**MATERIAL PROVIDED:**
-- Opening Marker --

(* ===== verification/PathCommon.v ===== *)
(** * The common prefix of paths

    Models [src/ext/node/polyfills/path/common.ts].  The separator is one code
    unit, as [SEP] of [path/separator.ts] is on every system. *)

From Stdlib Require Import ZArith Lia.
From stdpp Require Import base list strings numbers option.
From S2P Require Import Prelude.

#[local] Open Scope Z_scope.

(** [path.split(sep)] *)
Definition split_sep (sep : Z) (path : str) : list str := split_on (fun c => c =? sep) path.

(** The inner loop: [endOfPrefix] is part of its condition. *)
Definition shrink (parts compare : list str) (endOfPrefix : Z) : Z :=
  for_up 0 endOfPrefix
    (fun i e =>
       if negb (i <? e) then Break e
       else if bool_decide (compare !! Z.to_nat i = parts !! Z.to_nat i) then Continue e
       else Continue i) endOfPrefix.

(** The outer loop; [None] is the early return of the empty string. *)
Fixpoint shrink_all (sep : Z) (parts : list str) (remaining : list str) (endOfPrefix : Z) : option Z :=
  match remaining with
  | [] => Some endOfPrefix
  | path :: rest =>
      let e := shrink parts (split_sep sep path) endOfPrefix in
      if e =? 0 then None else shrink_all sep parts rest e
  end.

(** [prefix.endsWith(sep)] *)
Definition ends_with (sep : Z) (s : str) : bool := code_is (charCodeAt s (slen s - 1)) sep.

Definition common (paths : list str) (sep : Z) : str :=
  let first := default [] (head paths) in
  let remaining := tail paths in
  if str_eqb first [] || (slen remaining =? 0) then
    slice first 0 (lastIndexOf first [sep] + 1)
  else
    let parts := split_sep sep first in
    match shrink_all sep parts remaining (slen parts) with
    | None => []
    | Some endOfPrefix =>
        let prefix := js_join [sep] (slice parts 0 endOfPrefix) in
        if ends_with sep prefix then prefix else prefix ++ [sep]
    end.

(** ** The longest common prefix of lists of segments *)

(** The first [k] segments agree. *)
Definition agrees (k : Z) (l l' : list str) : Prop := forall i, (Z.of_nat i < k) -> l !! i = l' !! i.

(** [shrink] stops at the first segment that differs. *)
Lemma shrink_spec parts compare e :
  0 <= e ->
  let e' := shrink parts compare e in
  0 <= e' <= e /\ agrees e' compare parts /\
  (e' < e -> compare !! Z.to_nat e' <> parts !! Z.to_nat e').
Proof.
  intros He. cbv zeta. unfold shrink.
  apply (for_up_rule (fun i e' =>
    (e' = e /\ agrees i compare parts) \/
    (0 <= e' < i /\ e' < e /\ agrees e' compare parts /\ compare !! Z.to_nat e' <> parts !! Z.to_nat e'))).
  - done.
  - left. split; [done|]. intros i Hi. lia.
  - intros i e' Hi [[-> Ha]|(H1 & H2 & Ha & Hd)].
    + destruct (Z.ltb_spec i e); [|lia]. simpl. case_bool_decide as E.
      * left. split; [done|]. intros j Hj. destruct (decide (Z.of_nat j = i)) as [<-|].
        { by rewrite Nat2Z.id in E. }
        apply Ha. lia.
      * right. split_and!; [lia|lia|lia|done|done].
    + destruct (Z.ltb_spec i e'); [lia|]. simpl. split_and!; [lia|lia|done|done].
  - intros e' [[-> Ha]|(H1 & H2 & Ha & Hd)]; [split_and!; [lia|lia|done|lia]|].
    split_and!; [lia|lia|done|done].
Qed.

Lemma agrees_weaken k k' l l' : agrees k l l' -> k' <= k -> agrees k' l l'.
Proof. intros Ha Hk i Hi. apply Ha. lia. Qed.

(** [k] is the length of the longest common prefix of [parts] and the others. *)
Definition longest (parts : list str) (others : list (list str)) (k : Z) : Prop :=
  0 <= k <= slen parts /\ Forall (fun l => agrees k l parts) others /\
  (k < slen parts -> Exists (fun l => l !! Z.to_nat k <> parts !! Z.to_nat k) others).

Lemma shrink_all_spec sep parts remaining done_ e :
  longest parts done_ e ->
  let k := default 0 (shrink_all sep parts remaining e) in
  longest parts (done_ ++ map (split_sep sep) remaining) k /\
  (remaining <> [] -> shrink_all sep parts remaining e <> Some 0).
Proof.
  revert done_ e. induction remaining as [|path rest IH]; intros done_ e Hl; simpl.
  { by rewrite app_nil_r. }
  destruct Hl as (He & Ha & Hx). destruct (shrink_spec parts (split_sep sep path) e) as (H1 & H2 & H3); [lia|].
  set (e' := shrink parts (split_sep sep path) e) in *.
  assert (Hl' : longest parts (done_ ++ [split_sep sep path]) e').
  { split; [lia|]. split.
    - apply Forall_app. split; [|by constructor].
      revert Ha. apply List.Forall_impl. intros l Hla. apply (agrees_weaken e); [done|lia].
    - intros Hlt. apply Exists_app. destruct (decide (e' < e)); [right|left].
      + constructor. by apply H3.
      + replace e' with e by lia. apply Hx. lia. }
  destruct (Z.eqb_spec e' 0) as [E|E]; simpl; split; try done.
  - rewrite E in Hl'. destruct Hl' as (_ & _ & Hx'). split; [slen_pos; lia|]. split.
    + apply Forall_forall. intros l _ i Hi. lia.
    + intros Hlt. specialize (Hx' Hlt). rewrite cons_middle, app_assoc. apply Exists_app. by left.
  - destruct (IH _ _ Hl') as [H4 _]. by rewrite <- app_assoc in H4.
  - intros _. destruct rest as [|p2 rest]; [simpl; congruence|]. by apply (IH _ _ Hl').
Qed.

(** For two paths or more, the first of them not empty, [common] returns the
    longest prefix of segments that all paths share, joined again and closed
    with a separator; it is empty exactly when not even the first segments
    agree. *)
Lemma common_longest first second rest sep :
  first <> [] ->
  exists k, longest (split_sep sep first) (map (split_sep sep) (second :: rest)) k /\
    common (first :: second :: rest) sep =
      (if k =? 0 then []
       else let prefix := js_join [sep] (take (Z.to_nat k) (split_sep sep first)) in
            if ends_with sep prefix then prefix else prefix ++ [sep]).
Proof.
  intros Hf. set (parts := split_sep sep first).
  destruct (shrink_all_spec sep parts (second :: rest) [] (slen parts)) as [Hl Hn].
  { split; [slen_pos; lia|]. split; [constructor|lia]. }
  unfold common. change (default [] (head (first :: second :: rest))) with first.
  change (tail (first :: second :: rest)) with (second :: rest). cbv zeta.
  assert (str_eqb first [] = false) as -> by (by apply bool_decide_eq_false).
  replace (slen (second :: rest) =? 0) with false by (rewrite slen_cons; slen_pos; by zbool). cbn [orb].
  fold parts. exists (default 0 (shrink_all sep parts (second :: rest) (slen parts))). split; [exact Hl|].
  destruct (shrink_all sep parts (second :: rest) (slen parts)) as [k|] eqn:E; [|done].
  change (default 0 (Some k)) with k in *. destruct Hl as (Hk & _).
  destruct (Z.eqb_spec k 0) as [->|]; [by destruct Hn|].
  assert (slice parts 0 k = take (Z.to_nat k) parts) as ->; [|done].
  unfold slice, clamp_index. destruct (Z.ltb_spec k 0); [lia|]. change (0 <? 0) with false. cbv iota.
  rewrite !Z.min_l by lia. by rewrite Z.sub_0_r.
Qed.

Lemma common_longest_witness :
  exists k, longest (split_sep 47 (lit "./deno/std/path/mod.ts"))
      (map (split_sep 47) [lit "./deno/std/fs/mod.ts"; lit "./deno/test"]) k /\
    common [lit "./deno/std/path/mod.ts"; lit "./deno/std/fs/mod.ts"; lit "./deno/test"] 47 =
      (if k =? 0 then []
       else let prefix := js_join [47] (take (Z.to_nat k) (split_sep 47 (lit "./deno/std/path/mod.ts"))) in
            if ends_with 47 prefix then prefix else prefix ++ [47]).
Proof.
  apply (common_longest (lit "./deno/std/path/mod.ts") (lit "./deno/std/fs/mod.ts") [lit "./deno/test"] 47).
  discriminate.
Defined.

-- Closing Marker --

**PROMPT:**
Set down the records again, exactly.

**EXPECTED ANSWER:**
(* ===== verification/PathCommon.v ===== *)
(** * The common prefix of paths

    Models [src/ext/node/polyfills/path/common.ts].  The separator is one code
    unit, as [SEP] of [path/separator.ts] is on every system. *)

From Stdlib Require Import ZArith Lia.
From stdpp Require Import base list strings numbers option.
From S2P Require Import Prelude.

#[local] Open Scope Z_scope.

(** [path.split(sep)] *)
Definition split_sep (sep : Z) (path : str) : list str := split_on (fun c => c =? sep) path.

(** The inner loop: [endOfPrefix] is part of its condition. *)
Definition shrink (parts compare : list str) (endOfPrefix : Z) : Z :=
  for_up 0 endOfPrefix
    (fun i e =>
       if negb (i <? e) then Break e
       else if bool_decide (compare !! Z.to_nat i = parts !! Z.to_nat i) then Continue e
       else Continue i) endOfPrefix.

(** The outer loop; [None] is the early return of the empty string. *)
Fixpoint shrink_all (sep : Z) (parts : list str) (remaining : list str) (endOfPrefix : Z) : option Z :=
  match remaining with
  | [] => Some endOfPrefix
  | path :: rest =>
      let e := shrink parts (split_sep sep path) endOfPrefix in
      if e =? 0 then None else shrink_all sep parts rest e
  end.

(** [prefix.endsWith(sep)] *)
Definition ends_with (sep : Z) (s : str) : bool := code_is (charCodeAt s (slen s - 1)) sep.

Definition common (paths : list str) (sep : Z) : str :=
  let first := default [] (head paths) in
  let remaining := tail paths in
  if str_eqb first [] || (slen remaining =? 0) then
    slice first 0 (lastIndexOf first [sep] + 1)
  else
    let parts := split_sep sep first in
    match shrink_all sep parts remaining (slen parts) with
    | None => []
    | Some endOfPrefix =>
        let prefix := js_join [sep] (slice parts 0 endOfPrefix) in
        if ends_with sep prefix then prefix else prefix ++ [sep]
    end.

(** ** The longest common prefix of lists of segments *)

(** The first [k] segments agree. *)
Definition agrees (k : Z) (l l' : list str) : Prop := forall i, (Z.of_nat i < k) -> l !! i = l' !! i.

(** [shrink] stops at the first segment that differs. *)
Lemma shrink_spec parts compare e :
  0 <= e ->
  let e' := shrink parts compare e in
  0 <= e' <= e /\ agrees e' compare parts /\
  (e' < e -> compare !! Z.to_nat e' <> parts !! Z.to_nat e').
Proof.
  intros He. cbv zeta. unfold shrink.
  apply (for_up_rule (fun i e' =>
    (e' = e /\ agrees i compare parts) \/
    (0 <= e' < i /\ e' < e /\ agrees e' compare parts /\ compare !! Z.to_nat e' <> parts !! Z.to_nat e'))).
  - done.
  - left. split; [done|]. intros i Hi. lia.
  - intros i e' Hi [[-> Ha]|(H1 & H2 & Ha & Hd)].
    + destruct (Z.ltb_spec i e); [|lia]. simpl. case_bool_decide as E.
      * left. split; [done|]. intros j Hj. destruct (decide (Z.of_nat j = i)) as [<-|].
        { by rewrite Nat2Z.id in E. }
        apply Ha. lia.
      * right. split_and!; [lia|lia|lia|done|done].
    + destruct (Z.ltb_spec i e'); [lia|]. simpl. split_and!; [lia|lia|done|done].
  - intros e' [[-> Ha]|(H1 & H2 & Ha & Hd)]; [split_and!; [lia|lia|done|lia]|].
    split_and!; [lia|lia|done|done].
Qed.

Lemma agrees_weaken k k' l l' : agrees k l l' -> k' <= k -> agrees k' l l'.
Proof. intros Ha Hk i Hi. apply Ha. lia. Qed.

(** [k] is the length of the longest common prefix of [parts] and the others. *)
Definition longest (parts : list str) (others : list (list str)) (k : Z) : Prop :=
  0 <= k <= slen parts /\ Forall (fun l => agrees k l parts) others /\
  (k < slen parts -> Exists (fun l => l !! Z.to_nat k <> parts !! Z.to_nat k) others).

Lemma shrink_all_spec sep parts remaining done_ e :
  longest parts done_ e ->
  let k := default 0 (shrink_all sep parts remaining e) in
  longest parts (done_ ++ map (split_sep sep) remaining) k /\
  (remaining <> [] -> shrink_all sep parts remaining e <> Some 0).
Proof.
  revert done_ e. induction remaining as [|path rest IH]; intros done_ e Hl; simpl.
  { by rewrite app_nil_r. }
  destruct Hl as (He & Ha & Hx). destruct (shrink_spec parts (split_sep sep path) e) as (H1 & H2 & H3); [lia|].
  set (e' := shrink parts (split_sep sep path) e) in *.
  assert (Hl' : longest parts (done_ ++ [split_sep sep path]) e').
  { split; [lia|]. split.
    - apply Forall_app. split; [|by constructor].
      revert Ha. apply List.Forall_impl. intros l Hla. apply (agrees_weaken e); [done|lia].
    - intros Hlt. apply Exists_app. destruct (decide (e' < e)); [right|left].
      + constructor. by apply H3.
      + replace e' with e by lia. apply Hx. lia. }
  destruct (Z.eqb_spec e' 0) as [E|E]; simpl; split; try done.
  - rewrite E in Hl'. destruct Hl' as (_ & _ & Hx'). split; [slen_pos; lia|]. split.
    + apply Forall_forall. intros l _ i Hi. lia.
    + intros Hlt. specialize (Hx' Hlt). rewrite cons_middle, app_assoc. apply Exists_app. by left.
  - destruct (IH _ _ Hl') as [H4 _]. by rewrite <- app_assoc in H4.
  - intros _. destruct rest as [|p2 rest]; [simpl; congruence|]. by apply (IH _ _ Hl').
Qed.

(** For two paths or more, the first of them not empty, [common] returns the
    longest prefix of segments that all paths share, joined again and closed
    with a separator; it is empty exactly when not even the first segments
    agree. *)
Lemma common_longest first second rest sep :
  first <> [] ->
  exists k, longest (split_sep sep first) (map (split_sep sep) (second :: rest)) k /\
    common (first :: second :: rest) sep =
      (if k =? 0 then []
       else let prefix := js_join [sep] (take (Z.to_nat k) (split_sep sep first)) in
            if ends_with sep prefix then prefix else prefix ++ [sep]).
Proof.
  intros Hf. set (parts := split_sep sep first).
  destruct (shrink_all_spec sep parts (second :: rest) [] (slen parts)) as [Hl Hn].
  { split; [slen_pos; lia|]. split; [constructor|lia]. }
  unfold common. change (default [] (head (first :: second :: rest))) with first.
  change (tail (first :: second :: rest)) with (second :: rest). cbv zeta.
  assert (str_eqb first [] = false) as -> by (by apply bool_decide_eq_false).
  replace (slen (second :: rest) =? 0) with false by (rewrite slen_cons; slen_pos; by zbool). cbn [orb].
  fold parts. exists (default 0 (shrink_all sep parts (second :: rest) (slen parts))). split; [exact Hl|].
  destruct (shrink_all sep parts (second :: rest) (slen parts)) as [k|] eqn:E; [|done].
  change (default 0 (Some k)) with k in *. destruct Hl as (Hk & _).
  destruct (Z.eqb_spec k 0) as [->|]; [by destruct Hn|].
  assert (slice parts 0 k = take (Z.to_nat k) parts) as ->; [|done].
  unfold slice, clamp_index. destruct (Z.ltb_spec k 0); [lia|]. change (0 <? 0) with false. cbv iota.
  rewrite !Z.min_l by lia. by rewrite Z.sub_0_r.
Qed.

Lemma common_longest_witness :
  exists k, longest (split_sep 47 (lit "./deno/std/path/mod.ts"))
      (map (split_sep 47) [lit "./deno/std/fs/mod.ts"; lit "./deno/test"]) k /\
    common [lit "./deno/std/path/mod.ts"; lit "./deno/std/fs/mod.ts"; lit "./deno/test"] 47 =
      (if k =? 0 then []
       else let prefix := js_join [47] (take (Z.to_nat k) (split_sep 47 (lit "./deno/std/path/mod.ts"))) in
            if ends_with 47 prefix then prefix else prefix ++ [47]).
Proof.
  apply (common_longest (lit "./deno/std/path/mod.ts") (lit "./deno/std/fs/mod.ts") [lit "./deno/test"] 47).
  discriminate.
Defined.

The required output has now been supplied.